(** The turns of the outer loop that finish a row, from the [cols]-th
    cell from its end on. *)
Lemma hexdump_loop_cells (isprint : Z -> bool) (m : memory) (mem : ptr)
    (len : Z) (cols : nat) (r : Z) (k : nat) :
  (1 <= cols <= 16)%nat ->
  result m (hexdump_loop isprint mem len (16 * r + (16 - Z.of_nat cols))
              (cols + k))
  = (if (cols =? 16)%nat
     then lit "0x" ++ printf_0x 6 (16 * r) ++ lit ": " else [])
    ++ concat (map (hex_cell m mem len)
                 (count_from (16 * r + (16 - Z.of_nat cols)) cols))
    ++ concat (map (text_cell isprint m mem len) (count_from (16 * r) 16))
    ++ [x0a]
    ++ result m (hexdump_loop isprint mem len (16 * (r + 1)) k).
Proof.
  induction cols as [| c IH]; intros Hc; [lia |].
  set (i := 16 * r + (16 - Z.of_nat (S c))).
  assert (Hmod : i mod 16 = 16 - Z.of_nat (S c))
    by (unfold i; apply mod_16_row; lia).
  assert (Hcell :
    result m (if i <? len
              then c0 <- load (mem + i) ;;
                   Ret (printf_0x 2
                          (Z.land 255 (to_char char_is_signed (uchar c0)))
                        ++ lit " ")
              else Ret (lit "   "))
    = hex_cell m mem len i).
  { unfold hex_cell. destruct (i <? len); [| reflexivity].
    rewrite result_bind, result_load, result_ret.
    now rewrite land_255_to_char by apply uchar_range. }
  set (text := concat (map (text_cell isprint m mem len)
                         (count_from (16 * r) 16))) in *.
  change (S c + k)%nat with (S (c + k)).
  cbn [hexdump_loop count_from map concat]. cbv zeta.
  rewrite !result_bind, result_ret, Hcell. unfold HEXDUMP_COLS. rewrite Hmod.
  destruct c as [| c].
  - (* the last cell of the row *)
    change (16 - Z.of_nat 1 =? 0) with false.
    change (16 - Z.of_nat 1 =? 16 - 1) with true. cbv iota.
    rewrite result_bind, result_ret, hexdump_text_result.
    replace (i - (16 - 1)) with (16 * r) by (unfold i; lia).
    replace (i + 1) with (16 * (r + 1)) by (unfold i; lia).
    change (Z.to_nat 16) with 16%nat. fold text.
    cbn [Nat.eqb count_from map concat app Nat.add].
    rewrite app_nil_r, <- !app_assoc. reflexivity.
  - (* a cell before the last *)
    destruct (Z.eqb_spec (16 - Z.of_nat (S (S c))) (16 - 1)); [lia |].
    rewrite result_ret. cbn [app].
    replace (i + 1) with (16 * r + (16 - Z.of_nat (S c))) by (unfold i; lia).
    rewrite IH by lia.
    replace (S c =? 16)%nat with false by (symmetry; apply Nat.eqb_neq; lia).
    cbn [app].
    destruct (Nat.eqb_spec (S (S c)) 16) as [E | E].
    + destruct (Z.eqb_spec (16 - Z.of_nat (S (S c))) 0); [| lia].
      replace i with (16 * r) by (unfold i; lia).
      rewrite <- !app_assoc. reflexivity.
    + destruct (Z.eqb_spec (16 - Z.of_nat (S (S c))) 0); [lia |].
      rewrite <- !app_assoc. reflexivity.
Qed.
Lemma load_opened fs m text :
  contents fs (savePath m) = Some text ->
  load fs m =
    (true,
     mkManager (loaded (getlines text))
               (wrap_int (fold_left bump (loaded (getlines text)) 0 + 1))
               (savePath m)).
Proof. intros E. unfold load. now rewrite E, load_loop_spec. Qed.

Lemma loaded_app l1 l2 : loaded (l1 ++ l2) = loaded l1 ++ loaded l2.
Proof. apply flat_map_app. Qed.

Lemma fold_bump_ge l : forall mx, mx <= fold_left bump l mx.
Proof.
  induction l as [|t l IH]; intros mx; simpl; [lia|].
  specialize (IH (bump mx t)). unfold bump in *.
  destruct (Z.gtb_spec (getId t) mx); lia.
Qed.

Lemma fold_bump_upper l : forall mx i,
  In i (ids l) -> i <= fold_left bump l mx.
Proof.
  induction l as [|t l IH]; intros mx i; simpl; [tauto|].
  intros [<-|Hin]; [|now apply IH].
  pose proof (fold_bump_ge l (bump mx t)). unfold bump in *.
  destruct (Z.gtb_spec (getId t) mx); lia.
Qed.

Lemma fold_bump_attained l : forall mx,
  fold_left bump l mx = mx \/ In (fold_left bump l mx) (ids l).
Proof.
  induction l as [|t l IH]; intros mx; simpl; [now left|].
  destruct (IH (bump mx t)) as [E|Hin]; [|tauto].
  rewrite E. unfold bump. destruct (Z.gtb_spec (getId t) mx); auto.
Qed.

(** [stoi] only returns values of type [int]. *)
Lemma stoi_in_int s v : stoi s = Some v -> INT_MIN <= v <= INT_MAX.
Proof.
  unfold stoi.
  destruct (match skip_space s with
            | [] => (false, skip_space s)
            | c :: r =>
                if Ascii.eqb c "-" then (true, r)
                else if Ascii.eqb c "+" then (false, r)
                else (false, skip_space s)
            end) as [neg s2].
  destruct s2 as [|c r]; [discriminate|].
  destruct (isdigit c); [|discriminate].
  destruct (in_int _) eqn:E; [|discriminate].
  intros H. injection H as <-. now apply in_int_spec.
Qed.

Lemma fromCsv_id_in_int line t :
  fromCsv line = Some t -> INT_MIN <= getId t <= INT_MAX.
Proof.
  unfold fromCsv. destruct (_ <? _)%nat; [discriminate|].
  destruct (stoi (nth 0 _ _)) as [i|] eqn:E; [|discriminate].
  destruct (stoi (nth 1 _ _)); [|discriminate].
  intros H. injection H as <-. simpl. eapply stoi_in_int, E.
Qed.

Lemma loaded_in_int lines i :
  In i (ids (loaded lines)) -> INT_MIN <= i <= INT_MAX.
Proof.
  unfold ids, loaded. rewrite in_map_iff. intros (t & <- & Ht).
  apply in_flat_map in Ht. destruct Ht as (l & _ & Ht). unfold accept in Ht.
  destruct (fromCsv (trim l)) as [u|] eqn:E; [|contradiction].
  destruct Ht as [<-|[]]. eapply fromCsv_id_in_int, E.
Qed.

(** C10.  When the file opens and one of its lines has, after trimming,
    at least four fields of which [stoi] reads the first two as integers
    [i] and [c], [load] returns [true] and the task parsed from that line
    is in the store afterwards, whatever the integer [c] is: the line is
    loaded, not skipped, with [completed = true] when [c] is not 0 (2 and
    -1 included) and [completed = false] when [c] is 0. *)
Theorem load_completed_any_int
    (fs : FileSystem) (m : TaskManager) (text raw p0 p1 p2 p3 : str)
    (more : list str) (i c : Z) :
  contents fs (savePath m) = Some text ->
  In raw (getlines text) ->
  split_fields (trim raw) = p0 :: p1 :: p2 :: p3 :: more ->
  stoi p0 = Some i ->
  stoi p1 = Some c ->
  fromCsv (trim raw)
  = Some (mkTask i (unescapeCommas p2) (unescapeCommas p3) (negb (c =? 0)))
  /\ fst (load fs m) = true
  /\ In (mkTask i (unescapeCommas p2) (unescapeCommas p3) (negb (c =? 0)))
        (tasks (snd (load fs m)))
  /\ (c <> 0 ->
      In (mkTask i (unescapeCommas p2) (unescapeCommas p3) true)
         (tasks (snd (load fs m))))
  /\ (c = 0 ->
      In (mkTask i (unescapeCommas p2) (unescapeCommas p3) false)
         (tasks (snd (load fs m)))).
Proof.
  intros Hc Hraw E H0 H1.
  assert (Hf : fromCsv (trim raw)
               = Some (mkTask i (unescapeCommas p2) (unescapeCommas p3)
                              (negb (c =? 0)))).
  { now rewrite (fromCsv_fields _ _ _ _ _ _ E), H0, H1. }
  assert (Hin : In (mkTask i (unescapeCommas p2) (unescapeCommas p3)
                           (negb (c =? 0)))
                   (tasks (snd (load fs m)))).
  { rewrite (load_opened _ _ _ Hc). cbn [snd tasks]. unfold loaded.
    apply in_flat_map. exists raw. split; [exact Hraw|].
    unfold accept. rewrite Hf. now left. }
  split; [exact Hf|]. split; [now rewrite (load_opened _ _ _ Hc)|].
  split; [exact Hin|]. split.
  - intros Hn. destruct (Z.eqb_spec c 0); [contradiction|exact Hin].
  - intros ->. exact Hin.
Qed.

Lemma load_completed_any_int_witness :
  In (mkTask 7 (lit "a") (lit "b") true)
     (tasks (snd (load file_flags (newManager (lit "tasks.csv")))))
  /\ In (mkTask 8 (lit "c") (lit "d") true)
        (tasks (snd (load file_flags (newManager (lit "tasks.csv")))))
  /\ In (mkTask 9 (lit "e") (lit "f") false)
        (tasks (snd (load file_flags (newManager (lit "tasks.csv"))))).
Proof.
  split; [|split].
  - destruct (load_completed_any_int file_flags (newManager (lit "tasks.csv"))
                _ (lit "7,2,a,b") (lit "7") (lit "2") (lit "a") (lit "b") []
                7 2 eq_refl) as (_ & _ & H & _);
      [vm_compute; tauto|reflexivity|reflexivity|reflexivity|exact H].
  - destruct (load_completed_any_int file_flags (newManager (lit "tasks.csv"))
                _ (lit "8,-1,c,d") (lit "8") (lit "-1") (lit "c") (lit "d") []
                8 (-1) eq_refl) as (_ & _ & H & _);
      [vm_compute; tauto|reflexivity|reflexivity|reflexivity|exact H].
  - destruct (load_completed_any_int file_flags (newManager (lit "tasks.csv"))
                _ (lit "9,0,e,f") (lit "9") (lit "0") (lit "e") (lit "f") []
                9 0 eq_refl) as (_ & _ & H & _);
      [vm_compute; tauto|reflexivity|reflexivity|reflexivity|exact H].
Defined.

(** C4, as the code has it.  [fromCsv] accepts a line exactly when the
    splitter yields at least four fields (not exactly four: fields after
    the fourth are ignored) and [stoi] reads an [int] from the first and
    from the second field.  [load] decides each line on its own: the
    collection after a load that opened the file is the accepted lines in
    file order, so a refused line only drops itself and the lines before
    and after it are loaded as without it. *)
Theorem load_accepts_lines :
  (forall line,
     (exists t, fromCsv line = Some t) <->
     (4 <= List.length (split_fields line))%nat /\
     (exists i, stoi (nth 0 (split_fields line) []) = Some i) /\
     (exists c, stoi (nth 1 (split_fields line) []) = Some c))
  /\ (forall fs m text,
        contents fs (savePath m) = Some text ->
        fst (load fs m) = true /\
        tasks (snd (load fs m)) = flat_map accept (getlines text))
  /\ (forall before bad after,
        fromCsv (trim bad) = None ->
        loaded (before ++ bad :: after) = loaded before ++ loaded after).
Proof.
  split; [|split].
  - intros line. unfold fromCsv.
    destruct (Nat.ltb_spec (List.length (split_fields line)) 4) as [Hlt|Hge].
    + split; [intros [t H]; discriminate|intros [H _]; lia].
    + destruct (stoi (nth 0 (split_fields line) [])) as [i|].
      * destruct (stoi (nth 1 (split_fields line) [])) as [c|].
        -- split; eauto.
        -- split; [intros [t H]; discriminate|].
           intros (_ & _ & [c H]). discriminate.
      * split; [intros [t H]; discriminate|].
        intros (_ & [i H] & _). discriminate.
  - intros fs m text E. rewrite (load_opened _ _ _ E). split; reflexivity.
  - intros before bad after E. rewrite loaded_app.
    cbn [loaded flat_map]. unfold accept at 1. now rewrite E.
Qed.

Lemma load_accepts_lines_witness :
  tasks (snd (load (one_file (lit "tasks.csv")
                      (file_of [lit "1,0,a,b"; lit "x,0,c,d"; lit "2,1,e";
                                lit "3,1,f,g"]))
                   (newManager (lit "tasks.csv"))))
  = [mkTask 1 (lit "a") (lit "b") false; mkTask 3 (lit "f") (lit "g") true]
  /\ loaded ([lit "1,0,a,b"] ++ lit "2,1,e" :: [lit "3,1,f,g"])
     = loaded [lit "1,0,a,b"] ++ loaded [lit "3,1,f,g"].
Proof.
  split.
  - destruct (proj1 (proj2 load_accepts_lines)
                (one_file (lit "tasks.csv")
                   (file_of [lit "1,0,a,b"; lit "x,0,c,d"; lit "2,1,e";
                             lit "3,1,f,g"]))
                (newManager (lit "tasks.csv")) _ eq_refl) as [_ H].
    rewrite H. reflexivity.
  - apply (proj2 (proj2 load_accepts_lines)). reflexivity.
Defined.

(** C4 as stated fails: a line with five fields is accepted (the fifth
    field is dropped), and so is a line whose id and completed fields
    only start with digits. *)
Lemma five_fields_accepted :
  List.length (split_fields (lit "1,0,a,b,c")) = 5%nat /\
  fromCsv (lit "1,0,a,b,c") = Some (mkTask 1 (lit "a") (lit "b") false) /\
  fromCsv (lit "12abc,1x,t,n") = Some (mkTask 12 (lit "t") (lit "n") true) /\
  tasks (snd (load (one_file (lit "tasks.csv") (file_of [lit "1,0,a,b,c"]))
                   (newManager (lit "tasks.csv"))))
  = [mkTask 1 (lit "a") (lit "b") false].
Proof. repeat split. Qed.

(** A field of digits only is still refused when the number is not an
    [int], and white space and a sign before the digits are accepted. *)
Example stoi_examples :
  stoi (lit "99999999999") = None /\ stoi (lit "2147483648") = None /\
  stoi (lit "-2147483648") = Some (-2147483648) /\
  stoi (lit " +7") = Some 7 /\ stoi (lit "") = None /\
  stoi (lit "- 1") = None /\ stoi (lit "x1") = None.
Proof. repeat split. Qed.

-------

WHAT TO WORK ON> Copy each line of the listing above that contains the word "getlines".

TASK RESULT>
     mkManager (loaded (getlines text))
               (wrap_int (fold_left bump (loaded (getlines text)) 0 + 1))
  In raw (getlines text) ->
        tasks (snd (load fs m)) = flat_map accept (getlines text))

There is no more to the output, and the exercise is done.